Actually, it's Tom Scholz, founder of the 1970s arena-rock juggernaut, Boston.

The reconstituted band, which plays the Molson Amphitheatre Sunday, is back on the road promoting a new album, Corporate America, the title track of which features the lyric, "you can take your bottom line and shove it."

Against the wishes of Boston's current label, Artemis, the song first popped up last summer when Scholz slipped it to MP3.com under the band pseudonym Downer's Revenge. In six days, it became the site's top download, a position it held for another two weeks.

"That told me I had something," Scholz says. "But when Artemis tried to get this song played on radio, they said it doesn't matter what we do or who we talk to (radio conglomerate) ClearChannel is not going to play this song.

"We didn't have this problem in the '70s. In the '70s, there were 700 or 800 independent radio stations in this country.

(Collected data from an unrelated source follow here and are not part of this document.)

(* ===== verification/GoTime.v ===== *)
(** * Durations in text: [time.ParseDuration]

    A sequence of decimal numbers, each with a fraction and a unit. Integer parts are
    64-bit; fractions go through [float64], here the IEEE-754 operations of [SpecFloat] at
    53 bits. *)

From Stdlib Require Import ZArith Lia Ascii.
From Stdlib Require Import Floats.SpecFloat.
From stdpp Require Import prelude list strings.
From S2P Require Import Prelude GoInt GoText Json.

Local Open Scope Z_scope.

Definition f64_of (n : Z) : spec_float := binary_normalize 53 1024 n 0 false.
Definition f64_mul (x y : spec_float) : spec_float := SFmul 53 1024 x y.
Definition f64_div (x y : spec_float) : spec_float := SFdiv 53 1024 x y.

(** [uint64(x)] of a float that is not negative and below [2^64]. *)
Definition f64_trunc (x : spec_float) : Z :=
  match x with
  | S754_finite false m e => if 0 <=? e then Z.shiftl (Zpos m) e else Z.shiftr (Zpos m) (- e)
  | _ => 0
  end.

(** [leadingInt]; [None] on overflow. *)
Fixpoint leadingInt (x : Z) (l : list ascii) : option (Z * list ascii) :=
  match l with
  | a :: l' =>
      if is_digit a then
        if x >? 2 ^ 63 / 10 then None
        else
          let x := x * 10 + (byte_of a - 0x30) in
          if x >? 2 ^ 63 then None else leadingInt x l'
      else Some (x, l)
  | [] => Some (x, l)
  end.

(** [leadingFraction]: digits that no longer fit are skipped. *)
Fixpoint leadingFraction (x : Z) (scale : spec_float) (overflow : bool) (l : list ascii)
    : Z * spec_float * list ascii :=
  match l with
  | a :: l' =>
      if is_digit a then
        if overflow then leadingFraction x scale true l'
        else if x >? (2 ^ 63 - 1) / 10 then leadingFraction x scale true l'
        else
          let y := x * 10 + (byte_of a - 0x30) in
          if y >? 2 ^ 63 then leadingFraction x scale true l'
          else leadingFraction y (f64_mul scale (f64_of 10)) false l'
      else (x, scale, l)
  | [] => (x, scale, l)
  end.

Definition is_unit_char (a : ascii) : bool := negb (bool_decide (a = "."%char) || is_digit a).

Fixpoint span_unit (l : list ascii) : list ascii * list ascii :=
  match l with
  | a :: l' => if is_unit_char a then let '(u, r) := span_unit l' in (a :: u, r) else ([], l)
  | [] => ([], [])
  end.

(** [unitMap]. *)
Definition unit_of (u : list ascii) : option Z :=
  let u := unchars u in
  if u =s "ns" then Some Nanosecond
  else if (u =s "us")
       || (u =s unchars [of_byte 0xC2; of_byte 0xB5; "s"%char])
       || (u =s unchars [of_byte 0xCE; of_byte 0xBC; "s"%char]) then Some Microsecond
  else if u =s "ms" then Some Millisecond
  else if u =s "s" then Some Second
  else if u =s "m" then Some Minute
  else if u =s "h" then Some (60 * Minute)
  else None.

(** One number with its unit. *)
Definition parse_term (l : list ascii) : option (Z * list ascii) :=
  match l with
  | [] => None
  | a :: _ =>
      if negb (bool_decide (a = "."%char) || is_digit a) then None
      else
        '(v, l1) ← leadingInt 0 l;
        let pre := negb (bool_decide (length l1 = length l)) in
        let '(f, scale, l2, post) :=
          match l1 with
          | b :: l1' =>
              if bool_decide (b = "."%char) then
                let '(f, scale, l2) := leadingFraction 0 (f64_of 1) false l1' in
                (f, scale, l2, negb (bool_decide (length l2 = length l1')))
              else (0, f64_of 1, l1, false)
          | [] => (0, f64_of 1, l1, false)
          end in
        if negb pre && negb post then None
        else
          let '(u, l3) := span_unit l2 in
          if bool_decide (u = []) then None
          else
            unit ← unit_of u;
            if v >? 2 ^ 63 / unit then None
            else
              let v := v * unit in
              if f >? 0 then
                let v := wrapU64 (v + f64_trunc (f64_mul (f64_of f) (f64_div (f64_of unit) scale))) in
                if v >? 2 ^ 63 then None else Some (v, l3)
              else Some (v, l3)
  end.

(** Every term takes at least one character. *)
Fixpoint parse_terms (n : nat) (d : Z) (l : list ascii) : option Z :=
  match l, n with
  | [], _ => Some d
  | _, O => None
  | _, S n =>
      '(v, l) ← parse_term l;
      let d := wrapU64 (d + v) in
      if d >? 2 ^ 63 then None else parse_terms n d l
  end.

Definition ParseDuration (s : string) : option Z :=
  let '(neg, l) :=
    match chars s with
    | a :: l => if bool_decide (a = "-"%char) then (true, l)
                else if bool_decide (a = "+"%char) then (false, l)
                else (false, a :: l)
    | [] => (false, [])
    end in
  if bool_decide (l = ["0"%char]) then Some 0
  else if bool_decide (l = []) then None
  else
    d ← parse_terms (length l) 0 l;
    if neg : bool then Some (wrap64 (- d))
    else if d >? 2 ^ 63 - 1 then None
    else Some d.

Example duration_seconds : ParseDuration "120s" = Some (120 * Second).
Proof. vm_compute. reflexivity. Qed.
Example duration_fraction : ParseDuration "-1h1.5s" = Some (- (3601 * Second + 500 * Millisecond)).
Proof. vm_compute. reflexivity. Qed.
Example duration_date : ParseDuration "Wed, 21 Oct 2015 07:28:00 GMTs" = None.
Proof. vm_compute. reflexivity. Qed.
(** Lines 56-84: the function the group runs once for the callers of one key. *)
Definition flight (c : CachedKeys) (keyHash rkey : string) (rnd : Z)
    : Stm (S * T) (Record_ + error) :=
  let* r := on_kv (fromRedis rkey) in
  match r with
  | inl (Some rec) => sret (inl rec)
  | _ =>
      let* l := on_kv (kvSetNX (rkey +:+ ":lock") "1" (5 * Second)) in
      match l with
      | inl false =>
          let* r := on_kv (fromRedis rkey) in
          match r with
          | inl (Some rec) => sret (inl rec)
          | _ => fill c keyHash rkey rnd
          end
      | _ => fill c keyHash rkey rnd
      end
  end.

Definition blank (rec : Record_) : bool := (UserID rec =s "") && (Status rec =s "").

Definition CachedKeys_LookupKey (c : CachedKeys) (rnd : Z) (keyHash : string)
    : Stm (S * T) (Record_ + error) :=
  let rkey := cacheKeyOf keyHash in
  let* r := on_kv (fromRedis rkey) in
  match r with
  | inl (Some rec) =>
      if blank rec then sret (inr (sentinel_error ErrNotFound)) else sret (inl rec)
  | _ =>
      let* v := flight c keyHash rkey rnd in
      match v with
      | inr err => sret (inr err)
      | inl rec =>
          if blank rec then sret (inr (sentinel_error ErrNotFound)) else sret (inl rec)
      end
  end.
End Cache.

(** ** The cache answers as the store does *)

(** The record survives its encoding. Strings that are not UTF-8 do not. *)
Definition reads_back (rec : Record_) : Prop :=
  (j ← Unmarshal (Marshal (record_json rec)); dec_record j zeroRecord) = Some rec.

Lemma ascii_reads_back rec :
  ascii_only (chars (UserID rec)) -> ascii_only (chars (Name rec)) ->
  ascii_only (chars (Status rec)) -> reads_back rec.
Proof.
  intros H1 H2 H3. unfold reads_back, Marshal.
  rewrite Unmarshal_marshal.
  - by destruct rec.
  - cbn [record_json obj canonical map foldr fst snd].
    split_and!; try done; repeat constructor.
Qed.

Lemma record_not_null rec : Marshal (record_json rec) <> nullSentinel.
Proof. unfold Marshal. cbn. unfold nullSentinel. congruence. Qed.

Section Sound.
Context {S T : Type} `{KVLaws S} `{KeyStore T}.
(** What the store may answer for a hash; [None] is not found. *)
Context (answers : string -> option Record_ -> Prop).

Definition plain_hash (h : string) : Prop := no_byte ":"%char h.

(** The value stands for an answer of the store. *)
Definition cache_value (h v : string) : Prop :=
  (v = nullSentinel /\ answers h None) \/
  exists rec, v = Marshal (record_json rec) /\ reads_back rec /\ answers h (Some rec).

(** Every cached value is an answer of the store. *)
Definition Coherent (s : S) : Prop := forall h v, plain_hash h ->
  shows (cacheKeyOf h) s = Some v -> cache_value h v.

(** The other gateways write answers of the store only. *)
Definition replicas_ok : Prop := forall h v, plain_hash h ->
  foreign (cacheKeyOf h) v -> cache_value h v.

Definition inner_answers (h : string) : Prop := forall t : T,
  match (LookupKey h t).1 with
  | inl rec => reads_back rec /\ answers h (Some rec)
  | inr err => is_sentinel err ErrNotFound = true -> answers h None
  end.

Definition answered (h : string) (r : Record_ + error) : Prop :=
  match r with
  | inl rec => answers h (Some rec)
  | inr err =>
      (err = sentinel_error ErrNotFound /\ answers h None) \/
      exists t : T, (LookupKey h t).1 = inr err
  end.

Lemma lock_not_key h h' : plain_hash h' -> cacheKeyOf h' <> cacheKeyOf h +:+ ":lock".
Proof.
  unfold plain_hash, no_byte, cacheKeyOf. intros Hh He. rewrite app_assoc_s in He.
  apply app_inj_l in He. subst. apply Hh. clear. unfold chars.
  induction h as [|a h IH]; autorewrite with sapp; simpl; [set_solver|].
  apply elem_of_cons. by right.
Qed.

Lemma cacheKeyOf_inj h h' : cacheKeyOf h = cacheKeyOf h' -> h = h'.
Proof. apply app_inj_l. Qed.

Context (Hothers : replicas_ok).

Lemma Coherent_none s s' : Coherent s -> only_writes foreign None s s' -> Coherent s'.
Proof. intros Hc Hw h v Hh Hv. destruct (Hw _ _ Hv) as [?|[?|?]]; [by apply Hc|by apply Hothers|done]. Qed.

Lemma Coherent_lock h v s s' :
  Coherent s -> only_writes foreign (Some (cacheKeyOf h +:+ ":lock", v)) s s' -> Coherent s'.
Proof.
  intros Hc Hw h' v' Hh Hv. destruct (Hw _ _ Hv) as [?|[?|He]]; [by apply Hc|by apply Hothers|].
  destruct (lock_not_key h h' Hh). congruence.
Qed.

Lemma Coherent_write h v s s' :
  Coherent s -> cache_value h v ->
  only_writes foreign (Some (cacheKeyOf h, v)) s s' -> Coherent s'.
Proof.
  intros Hc Ha Hw h' v' Hh Hv. destruct (Hw _ _ Hv) as [?|[?|He]]; [by apply Hc|by apply Hothers|].
  assert (cacheKeyOf h = cacheKeyOf h') as ->%cacheKeyOf_inj by congruence.
  by assert (v' = v) as -> by congruence.
Qed.

(** What a read shows is an answer. *)
Lemma read_value h s v :
  plain_hash h -> Coherent s -> shows (cacheKeyOf h) s = Some v \/ foreign (cacheKeyOf h) v ->
  cache_value h v.
Proof. intros Hh Hc [?|?]; [by apply Hc|by apply Hothers]. Qed.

"Today big business owns all the major media. And they own all major news media. They own it. And they decide what is okay and not okay to say and to cover.

"We still have freedom of speech, but should you be stupid enough to exercise that freedom on the air and somebody doesn't like it, you're gone. And you don't work anyplace else because we're not talking about a lot of companies that own the media. We're talking about three or four."

Certainly, there was a time when hearing a Boston song on the radio wasn't a problem.

The band's eponymous debut, recorded in Scholz's basement studio, has sold more than 16 million copies since its release in 1976, a lot of that on the back of the anthemic and formerly ubiquitous single, "More Than A Feeling."

Altogether, the group has sold more than 30 million albums.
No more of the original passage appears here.